When I was in the eighth grade, a man named John Hoffman from the Albert G. Oliver Program came to my school. After talking with me, he asked if I had ever considered going to boarding school. I always believed that's where you went if you were bad or if your family didn't love you. But sure enough, one year later, I was packing my stuff and heading to Westtown, a Quaker boarding school in southeastern Pennsylvania. Westtown wasn't exactly where you'd expect to find someone like me, but as it turned out, I spent some of the best years of my life there and learned not what to think but how to think.
I was granted a full academic scholarship; there was no other way I could have gone. And every day I was reminded that so many kids from Baychester Avenue in my old neighborhood would never know what this life was like. They would never experience the simple power and fierce tenderness in reading Homer on a lake or studying habitats in an arboretum that was my backyard.

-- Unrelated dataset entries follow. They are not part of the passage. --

(** C37: requests the proxy does not serve.  A text in which the letters GET
    occur nowhere is answered with status 501.  A request that consists of its
    request line alone, without headers and without the empty line, and whose
    first line end arrives with a second or later piece is answered with status
    400, well-formed as the line is, since only the length of the last piece is
    given to the parser.  Both end the process.  A client that closes the
    connection before the end of a line is waited for for ever, and a first
    call that fails puts a byte in front of the buffer. *)
Theorem proxy_refuses fuel client_fd einval h w : heap_wf h ->
  (forall text w1, px_recv client_fd MAX_REQ_LEN w = (Some text, w1) -> is_str text -> is_Some (strstr text crlf) ->
     strstr (text ++ crlf) (bytes_of "GET") = None -> zlen text + 3 <= MAX_REQ_LEN -> (0 < fuel)%nat ->
     client_helper fuel client_fd einval h w = Ok (Exits, h, (px_send client_fd msg_501 w1).2)) /\
  (forall r ps last w1 w2, wf_request r -> r_headers r = [] -> concat ps ++ last = request_line r ->
     concat ps <> [] -> is_Some (strstr (request_line r) (bytes_of "GET")) ->
     zlen (request_line r) + 3 <= MAX_REQ_LEN -> 2 <= zlen last ->
     arrives client_fd 0 w ps w1 -> px_recv client_fd (MAX_REQ_LEN - zlen (concat ps)) w1 = (Some last, w2) ->
     (length ps < fuel)%nat ->
     exists h', client_helper fuel client_fd einval h w = Ok (Exits, h', (px_send client_fd msg_400 w2).2) /\
       cells h' = cells h) /\
  (forall (closed : W -> Prop) ps w1, (forall n w, closed w -> exists w', px_recv client_fd n w = (Some [], w') /\ closed w') ->
     arrives client_fd 0 w ps w1 -> closed w1 -> is_str (concat ps) -> zlen (concat ps) < MAX_REQ_LEN ->
     strstr (concat ps) crlf = None -> (length ps <= fuel)%nat ->
     client_helper fuel client_fd einval h w = Crash Fuel) /\
  (forall w1, px_recv client_fd MAX_REQ_LEN w = (None, w1) -> (0 < fuel)%nat ->
     client_helper fuel client_fd einval h w = Crash OutOfRange).
Proof.
  intros Hwf. unfold client_helper. change (replicate (Z.to_nat MAX_REQ_LEN) 0) with (holding []). split_and!.
  - intros text w1 Hr Hs Hend Hget Hl Hf.
    rewrite (recv_pieces client_fd text [] fuel w w w1);
      [|apply arrives_done|exact Hr|done|cbn [app concat]; lia|done|done|cbn; lia].
    cbn [app concat]. run_step. rewrite append_ok by done. run_step.
    rewrite str_holding; [|apply is_str_app; [done|]|rewrite length_app; cbn [length crlf]; lia].
    + run_step. by rewrite bool_decide_true.
    + apply (bool_decide_unpack (is_str crlf)). vm_compute. exact Logic.I.
  - intros r ps last w1 w2 Hr Hhs Htext Hne Hget Hl Hl2 Har Hrecv Hf.
    pose proof (off_delims_notin [0; 13] _ 13 eq_refl (line_off r Hr)) as Hcr.
    assert (request_text r = request_line r ++ crlf) as Hrt by (unfold request_text, headers_text; by rewrite Hhs).
    assert (is_str (request_line r ++ crlf)) as Hstr by (rewrite <- Hrt; by apply text_str).
    pose proof Hstr as Hstr'. apply Forall_app in Hstr' as [Hst _].
    rewrite (recv_pieces client_fd last ps fuel w w1 w2 Har Hrecv); rewrite ?Htext; [|done|lia| | |done].
    2:{ apply (strstr_cut (line_bytes r) _ last [10] Hcr); [|intros ->; cbn in Hl2; lia]. by rewrite Htext, request_line_bytes. }
    2:{ rewrite request_line_bytes. rewrite <- (app_nil_r (line_bytes r ++ crlf)), <- app_assoc. apply strstr_some. }
    run_step. rewrite append_ok by done. run_step.
    assert (zlen (request_line r ++ crlf) = zlen (request_line r) + 2) as Hl3 by (rewrite length_app; cbn [length crlf]; lia).
    rewrite str_holding by (done || lia). run_step.
    rewrite bool_decide_false by (destruct (strstr_more (request_line r) crlf (bytes_of "GET") Hget) as [k ->]; done).
    assert (zlen (concat ps) + zlen last = zlen (request_line r)) as Hsum by (rewrite <- Htext, length_app; lia).
    destruct (parse_no_end h ParsedRequest_create (holding (request_line r ++ crlf)) (zlen last + 2) einval Hwf eq_refl)
      as (h1 & -> & Hc & Hwf1).
    + unfold MAX_REQ_LEN in Hl. lia.
    + rewrite length_holding by lia. lia.
    + assert (take (Z.to_nat (zlen last + 2)) (holding (request_line r ++ crlf))
        = take (Z.to_nat (zlen last + 2)) (request_line r ++ crlf)) as ->
        by (unfold holding; rewrite take_app_le by lia; done).
      rewrite c_str_take by done.
      apply (strstr_cut (line_bytes r) _ (drop (Z.to_nat (zlen last + 2)) (request_line r ++ crlf)) [10; 13; 10] Hcr).
      * rewrite take_drop, request_line_bytes, <- app_assoc. done.
      * intros Hd. assert (length (drop (Z.to_nat (zlen last + 2)) (request_line r ++ crlf)) = 0%nat) as Hz by (by rewrite Hd).
        rewrite length_drop in Hz. destruct (concat ps); [done|]. cbn [length] in Hsum. lia.
    + run_step. rewrite decide_True by lia. unfold refuse. destruct (px_send client_fd msg_400 w2) as [n w3].
      assert (ParsedRequest_destroy h1 ParsedRequest_create = Ok h1) as -> by reflexivity. run_step. by exists h1.
  - intros closed ps w1 Hcl Har Hw Hs Hl Hno Hf. replace fuel with (length ps + (fuel - length ps))%nat by lia.
    destruct (recv_on client_fd ps (fuel - length ps) [] 0 w w1 Har) as [recd' Hr]; [done..|].
    change (zlen (@nil Z)) with 0 in Hr. rewrite Hr. cbn [app]. by rewrite (recv_closed closed client_fd Hcl).
  - intros w1 Hr Hf. destruct fuel as [|fuel]; [lia|]. cbn [recv_request]. rewrite decide_True by done.
    rewrite Z.sub_0_r, Hr. done.
Qed.
End forwarding.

The day John told me I'd been accepted to private school, he said two other things: Never forget where you came from, and always give back to the people there. Volunteering became a core value in my life.
Through volunteer organizations like Head Start and Boys & Girls Clubs, I've reached out to kids across the country from neighborhoods just like the one where I grew up. I remind them that they don't have to leave home to get an education, but I let them know the world is bigger than the ride downtown on the No. 1 train. I try to teach them to respect what can make them better and that they can achieve what seem like impossible goals.
And they remind me how rich the world really is.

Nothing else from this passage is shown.